══ Source data

(** A distance that is a number and does not exceed 0 is 0. *)
Lemma float_not_gt_zero d :
  never_negative d → is_nan d = false → float_gt d 0 = false → d = 0%float.
Proof.
  unfold float_gt, never_negative. intros Hd Hdn%is_nan_false.
  rewrite FloatAxioms.ltb_spec. change (Prim2SF 0) with (S754_zero false).
  intros Hlt. rewrite <-(SF2Prim_Prim2SF d).
  by destruct (Prim2SF d) as [[]|[]| |[] md ed].
Qed.

Lemma no_nan_distance_spec (points : list Point) p a b :
  no_nan_distance points = true →
  p ∈ points → a ∈ points → b ∈ points →
  is_nan (chord_distance p a b) = false.
Proof.
  unfold no_nan_distance. rewrite forallb_forall.
  intros H Hp%list_elem_of_In Ha%list_elem_of_In Hb%list_elem_of_In.
  specialize (H p Hp). rewrite forallb_forall in H.
  specialize (H a Ha). rewrite forallb_forall in H.
  specialize (H b Hb). by apply negb_true_iff in H.
Qed.




(** ** Facts about the epsilon estimator *)

Lemma getitem_nat {A} (l : list A) (i : nat) (x : A) :
  l !! i = Some x → getitem l (Z.of_nat i) = Return x.
Proof.
  intros Hi. unfold getitem.
  destruct (Z.ltb_spec (Z.of_nat i) 0) as [?|_]; [lia|].
  destruct (Z.ltb_spec (Z.of_nat i) 0) as [?|_]; [lia|].
  by rewrite Nat2Z.id, Hi.
Qed.

Lemma getitem_last {A} (l : list A) (x : A) :
  last l = Some x → getitem l (-1) = Return x.
Proof.
  intros Hl. unfold getitem. rewrite last_lookup in Hl.
  pose proof (lookup_lt_Some _ _ _ Hl) as Hlt.
  change (-1 <? 0)%Z with true. cbv iota.
  destruct (Z.ltb_spec (Z.of_nat (length l) + -1) 0) as [?|_]; [lia|].
  replace (Z.to_nat (Z.of_nat (length l) + -1)) with (pred (length l)) by lia.
  by rewrite Hl.
Qed.

Lemma getitem_head {A} (l : list A) (x : A) :
  head l = Some x → getitem l 0 = Return x.
Proof. rewrite head_lookup. apply (getitem_nat l 0). Qed.

(** A loop that appends one value per point fills [U] in order. *)
Lemma py_for_collect (f : Point → float) (points : list Point)
    (body : nat → list float → py (list float)) :
  (∀ i U q, points !! i = Some q → body i U = Return (U ++ [f q])) →
  ∀ n i U, i + n ≤ length points →
    py_for (seq i n) body U = Return (U ++ (f <$> take n (drop i points))).
Proof.
  intros Hbody. induction n as [|n IH]; intros i U Hlen; cbn [seq py_for].
  - by rewrite take_0, app_nil_r.
  - destruct (lookup_lt_is_Some_2 points i) as [q Hq]; [lia|].
    rewrite (Hbody _ _ _ Hq). cbn [bind].
    rewrite IH by lia. rewrite <-app_assoc.
    by rewrite (drop_S _ _ _ Hq).
Qed.

(** The estimator on a polyline that starts at [(x1, y1)] and ends at
    [(x2, y2)]: no check is made, the formula is evaluated. *)
Lemma calculate_epsilon_formula (points : list Point) (x1 y1 x2 y2 : float) :
  head points = Some (x1, y1) → last points = Some (x2, y2) →
  calculate_epsilon points
  = Return (epsilon_formula (doubled_denominator x1 y1 x2 y2)
              x1 y1 x2 y2 points).
Proof.
  intros Hhd Hlast. unfold calculate_epsilon.
  rewrite (getitem_head (A:=Point) _ _ Hhd). cbn [bind].
  rewrite (getitem_last (A:=Point) _ _ Hlast). cbn [bind].
  rewrite (py_for_collect
    (λ q, (chord_deviation x1 y1 x2 y2 q
           / doubled_denominator x1 y1 x2 y2)%float) points).
  - by rewrite drop_0, firstn_all.
  - intros i U [xi yi] Hq. by rewrite (getitem_nat (A:=Point) _ _ _ Hq).
  - lia.
Qed.

(** C3, the code on the polyline (0,0), (1,5), (2,6).  The denominator of
    the code is [((y2 - y1) * 2 + (x2 - x1) * 2) ** 0.5]: the terms are
    doubled and nothing is squared, which gives 16 ** 0.5 = 4 here (an
    exact power) and the epsilon 0.0005.  A denominator built from the
    squared terms gives another value: the perpendicular distance that
    the comments of the function announce divides by the chord length,
    the square root of 40, and gives an epsilon of about 0.000316; the
    terms squared and doubled give the denominator 80 or 160, or a square
    root of these; each of the five gives an epsilon below 0.0004. *)
Theorem calculate_epsilon_not_squared :
  let points := [(0, 0); (1, 5); (2, 6)]%float in
  let claimed d := epsilon_formula d 0 0 2 6 points in
  calculate_epsilon points = Return 0.0005%float ∧
  doubled_denominator 0 0 2 6 = 4%float ∧
  (claimed (segment_length 0 0 2 6) <? 0.0004)%float = true ∧
  (claimed (squared_and_doubled 0 0 2 6) <? 0.0004)%float = true ∧
  (claimed (sqrt (squared_and_doubled 0 0 2 6)) <? 0.0004)%float = true ∧
  (claimed (doubled_and_squared 0 0 2 6) <? 0.0004)%float = true ∧
  (claimed (sqrt (doubled_and_squared 0 0 2 6)) <? 0.0004)%float = true.
Proof. cbv zeta. split_and!; by vm_compute. Qed.

(** C4 fails as stated: a single point and a polyline with [x2 == x1] make
    the estimator return a NaN or an infinity, not raise; and inputs of two
    points or more with [x2 != x1] can give a negative epsilon or a NaN. *)
Lemma calculate_epsilon_unchecked :
  calculate_epsilon [(0, 0)]%float = Return nan ∧
  calculate_epsilon [(0, 0); (1, 5); (0, 1)]%float = Return infinity ∧
  calculate_epsilon [(1, 0); (5, 5); (0, 3)]%float
  = Return (-0.0085000000000000006)%float ∧
  calculate_epsilon [(0, 0); (1, -5)]%float = Return nan.
Proof. by vm_compute. Qed.

Lemma epsilon_formula_never_negative x1 y1 x2 y2 (points : list Point) :
  (0 <? x2 - x1)%float = true →
  never_negative
    (epsilon_formula (doubled_denominator x1 y1 x2 y2) x1 y1 x2 y2 points).
Proof.
  intros Hdx. unfold epsilon_formula.
  apply div_never_negative; [|by apply positive_never_negative].
  apply mul_never_negative; [|done].
  apply py_sum_never_negative, Forall_fmap, Forall_forall. intros q _.
  apply div_never_negative;
    [apply abs_never_negative|apply pow_half_never_negative].
Qed.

════

Problem description -> Take every line above carrying "Hlast" and return it.

Answer for the task ->
  intros Hhd Hlast. unfold calculate_epsilon.
  rewrite (getitem_last (A:=Point) _ _ Hlast). cbn [bind].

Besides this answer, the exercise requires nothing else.